Part Number: CC2674R10

Tool/software:

I'm working with a customer on this device that is experiencing a strange issue that occurs at about 12 hours of continuous operation following a reset. Essentially, the device does not go to sleep, and it appears there is a standby inhibit in place. The issue if very reproducible, but they are struggling to identify the root cause. The customer agrees that this is likely an application specific issue, and not likely an issue with TI platform software. We wanted to look at the various time based rollover sources to see if that might give us some clues, if there was any correlation.

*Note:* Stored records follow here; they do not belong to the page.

(** [DELETE /api/reviews/:id] *)
Definition delete_review (req : Request) (user : User.t) : Task Response :=
  try_catch
    (let reviewId := Js.parseInt (params_id req) in
     match reviewId with
     | None => ret (status_json 400 (Error "Invalid review ID"))
     | Some reviewId =>
         let userId := User.id user in
         existingReview <- Prisma.review.findUnique_id reviewId ;;
         match existingReview with
         | None => ret (status_json 404 (Error "Review not found"))
         | Some existingReview =>
             if negb (Review.userId existingReview =? userId) then
               ret (status_json 403
                      (Error "You are not authorized to delete this review."))
             else
               _ <- Prisma.review.delete reviewId ;;
               ret (json (Message "Review deleted successfully."))
         end
     end)
    catch_any.

(** *** api/comments/routes.js *)

Definition updateCommentSchema (v : jval) : parsed string :=
  match object_of v with
  | inl e => inl e
  | inr o => Zod.string_min 1 "content" (property o "content")
  end.

(** [PUT /api/comments/:id] *)
Definition update_comment (now : Z) (req : Request) (user : User.t) : Task Response :=
  try_catch
    (let commentId := Js.parseInt (params_id req) in
     match commentId with
     | None => ret (status_json 400 (Error "Invalid comment ID."))
     | Some commentId =>
         content <- parse (updateCommentSchema (body req)) ;;
         let userId := User.id user in
         existingComment <- Prisma.comment.findUnique_id commentId ;;
         match existingComment with
         | None => ret (status_json 404 (Error "Comment not found."))
         | Some existingComment =>
             if negb (Comment.userId existingComment =? userId) then
               ret (status_json 403
                      (Error "You are not authorized to update this comment."))
             else
               '(updatedComment, author) <-
                 Prisma.comment.update commentId content now ;;
               ret (json (CommentBody updatedComment author))
         end
     end)
    catch_zod.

I don't think there is a correlation, but I hoping for someone to check my work. They are using FreeRTOS + OpenThread + BLE. SDK version is 7.10.02.23. Their FreeRTOS tick rate is 10kHz (100us).

Radio Timer

  • 32-bit, fixed 4-MHz rate
  • ((2^32) / (4 * 1000 * 1000)) / 60 = ~17.9 minutes rollover period

FreeRTOS

  • 32-bit, fixed 10kHz rate
  • ((2^32) / (10 * 1000)) / (60 * 60 * 24) = ~4.97 days rollover period

RTC (used as the wake-up timer in standby)

This piece I'm a little bit less clear on. The documentation says it is a "70-bit free running counter", but I only see a 32-bit "sub-second" and 32-bit "second" component. That adds up to only 64-bits. Let's assume that it rolls over after 2^32 seconds.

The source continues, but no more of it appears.